“QX, girls. A nice job—thanks,” he said. “Now, Vesta, please tape the actual facts and the actual words of the interview—none of the pictures or guesses—in Middle Plateau Tomingan. Wherever possible, bracket real names and addresses with the code numbers. Tommie and Jim can help you on that.”
She did so.
When they came to that part of the transcription dealing with Number Ninety Two, Jim stiffened and swelled in rage.
“Ask him if that’s an accurate report,” Cloud directed.
“It’s accurate enough as far as it goes,” Jim boomed. His voice, deeper and louder than Tommie’s, and not nearly as musical, almost shook the walls. “But he left out half of it. What I really told him would have burned all the tape off of that recorder.”
“But they left in that . . . that awful one, three times.” Tommie, tough as she was, was shocked. “You ought to be ashamed of yourself.”
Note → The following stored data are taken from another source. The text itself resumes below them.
(** * SOPSC realtime server: presence registry, router and push fallback

    A shallow embedding of [src/index.js].  The server keeps a global object
    [activeSockets] (user id -> number of open sockets), relays chat events
    between socket.io rooms and, for a direct message whose recipient has no
    open socket, asks a token directory for the recipient's push addresses
    and sends one push notification per address, retrying on HTTP 429.

    Layout of the file:
    - [value]: the JavaScript values that reach the handlers (JSON data and
      [undefined]), with truthiness, string conversion and member reads;
    - [cell]: what a slot of [activeSockets] can hold, inherited properties
      included, with the operators the code applies to it;
    - [prog]: the effects of the code (console, registry, socket.io, fetch,
      the Expo push API, timers), and [run], their interpretation against an
      environment, which yields the trace of calls, the final registry and
      the outcome (a result or a raised error);
    - the functions and handlers of [index.js], statement by statement;
    - observations on runs, histories of sockets, and sample data;
    - [startup]: the script that runs when the module is loaded, over the
      library calls it makes ([boot]);
    - the properties.

    What the model leaves out: the insides of the libraries that the
    startup script calls (each call is an event that returns or throws); the
    second argument of console calls; numbers that are not integers (the counts of
    the registry stay far below 2^53, where integers are exact); binary
    payloads.  The push senders that a direct message starts run
    concurrently: [sendDirectMessage] is the handler up to the list of
    senders that [Promise.all] receives, each sender is run on its own, and
    [direct_message_ends] says how the handler ends once they have run; the
    order in which the events of different senders interleave is left
    out.

    Main results:
    - the sender makes [k + 1] calls for [k <= 4] leading rate limits, with
      delays 1000 * 2^i, and never raises ([sendPushWithRetry_backoff],
      [sendPushWithRetry_invalid_address]);
    - the resolver absorbs every failure into the empty list and keeps order
      and multiplicity ([getPushTokens_absorbs_failures],
      [push_fanout_keeps_order_and_multiplicity]);
    - the router multicasts before it reads the registry, drops events
      without a routing key, raises on a missing payload and never writes
      the registry ([sendDirectMessage_emits_first],
      [missing_routing_key_dropped], [absent_payload_raises],
      [router_leaves_registry]);
    - the registry counts connections with a clamp at zero
      ([presence_counts], [presence_follows_connection_counts]), for the ids
      that do not collide with a property that the object [activeSockets]
      inherits; for the ids that do ([constructor], [toString], ...), the
      registry holds values that are not counts and misreports presence
      ([inherited_name_breaks_presence_counts],
      [inherited_name_breaks_invariant], [inherited_name_skips_push]);
    - through any history of connections and disconnections the registry
      holds, for an ordinary id, the number of open sockets of the user, and
      the push fallback follows it ([registry_counts_open_sockets],
      [push_fallback_follows_open_sockets]);
    - a sender is bounded by 5 calls and 15 seconds whatever it is given
      ([sendPushWithRetry_bounded]), and a handler raises exactly on a
      payload that is missing or does not print, [sendDirectMessage] also
      on a push address that does not print
      ([handlers_raise_on_unprintable_payloads]);
    - the startup script listens over http only: with a key and a
      certificate configured it ends on [server.listen], read from
      [undefined] ([startup_never_listens_with_ssl],
      [startup_listens_over_http]). *)

From stdpp Require Import base strings list gmap pretty.

Set Warnings "-register-all".

Open Scope Z_scope.

(** ** JavaScript values *)

(** Payloads and HTTP bodies are JSON data; a missing argument or member is
    [undefined].  Numbers are the integer-valued ones: fractions, NaN and
    infinities do not occur in the positions this program inspects.  An
    object lists its own members; the first binding of a name is its value. *)
Inductive value : Type :=
| VUndefined
| VNull
| VBool (b : bool)
| VNum (n : Z)
| VStr (s : string)
| VArr (items : list value)
| VObj (props : list (string * value)).

(** [Boolean(v)], the test of [if (v)], [v || d] and [filter(Boolean)]. *)
Definition truthy (v : value) : bool :=
  match v with
  | VUndefined | VNull => false
  | VBool b => b
  | VNum n => negb (n =? 0)
  | VStr s => negb (String.eqb s "")
  | VArr _ | VObj _ => true
  end.

Definition nullish (v : value) : bool :=
  match v with
  | VUndefined | VNull => true
  | _ => false
  end.

Fixpoint own_member (name : string) (props : list (string * value)) : option value :=
  match props with
  | [] => None
  | (k, v) :: rest => if String.eqb k name then Some v else own_member name rest
  end.

(** [v.name] and the destructuring [const { name } = v], for the member names
    this program reads ([recipientId], [senderId], [messageContent],
    [groupChatId], [messageId], [readerId], [items], [expoPushToken],
    [statusCode]): none of them is defined on a built-in prototype, so a
    value without an own member of that name reads as [undefined].  Reading a
    member of [undefined] or [null] is a TypeError ([None]). *)
Definition member (v : value) (name : string) : option value :=
  match v with
  | VUndefined | VNull => None
  | VObj props => Some (default VUndefined (own_member name props))
  | _ => Some VUndefined
  end.

(** [err?.statusCode]: optional chaining stops on [undefined] and [null]. *)
Definition opt_member (v : value) (name : string) : value :=
  default VUndefined (member v name).
(** The field assignments of [update]: a key present in [data] replaces the
    attribute; the identifiers are stripped, the dates are not. *)
Definition apply_update (assignment : Assignment.t) (data : dict) : Assignment.t :=
  let upd (k : string) (f : string -> string) (old : string) :=
    match dict_get data k with Some v => f v | None => old end in
  Assignment.mk (Assignment.numAffect assignment)
    (upd "numEmp" Py.strip (Assignment.numEmp assignment))
    (upd "AncienLieu" Py.strip (Assignment.AncienLieu assignment))
    (upd "NouveauLieu" Py.strip (Assignment.NouveauLieu assignment))
    (upd "dateAffect" (fun v => v) (Assignment.dateAffect assignment))
    (upd "datePriseService" (fun v => v) (Assignment.datePriseService assignment)).

(** The Python type of a date attribute of the object of [update] when it
    is a number: the attribute holds the text of the form when the form
    has the key, and otherwise what the row gave back, which is a number
    when the column stored the date as one. *)
Definition number_read_back (data : dict) (k date_text : string) : option string :=
  match dict_get data k with
  | Some _ => None
  | None => option_map Sql.python_type (Sql.numeric date_text)
  end.

(** The TypeError that [assignment.validate()] lets escape in [update]:
    [strptime] raises it on a number, and [validate] catches ValueError
    only. [strptime] is called on [dateAffect] once the checks on the
    identifiers have passed, and on [datePriseService] once [dateAffect]
    has been read as a day. *)
Definition validate_type_error (existing : Assignment.t) (data : dict)
  : option string :=
  let assignment := apply_update existing data in
  let message ty := "strptime() argument 1 must be str, not " ++ ty in
  if Assignment.identifiers_valid assignment
  then match number_read_back data "dateAffect" (Assignment.dateAffect existing) with
       | Some ty => Some (message ty)
       | None =>
           match PyDate.strptime (Assignment.dateAffect assignment) with
           | Some _ =>
               option_map message
                 (number_read_back data "datePriseService"
                                   (Assignment.datePriseService existing))
           | None => None
           end
       end
  else None.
“Srizonified?” Cloud whispered to Vesta. “It sounded bad, but not that hot. Is it?”
“Yes, the hottest in the language. I never saw it in print, and heard it only once, and that was by accident. Like most such things, though, it doesn’t translate—‘descended from countless generations of dwellers in stinking, unflowering mud’ is as close as I can come to it in Spanish.”
“QX. Finish up the tape and make two copies of it.”
When the copies were ready Cloud handed them to Tommie.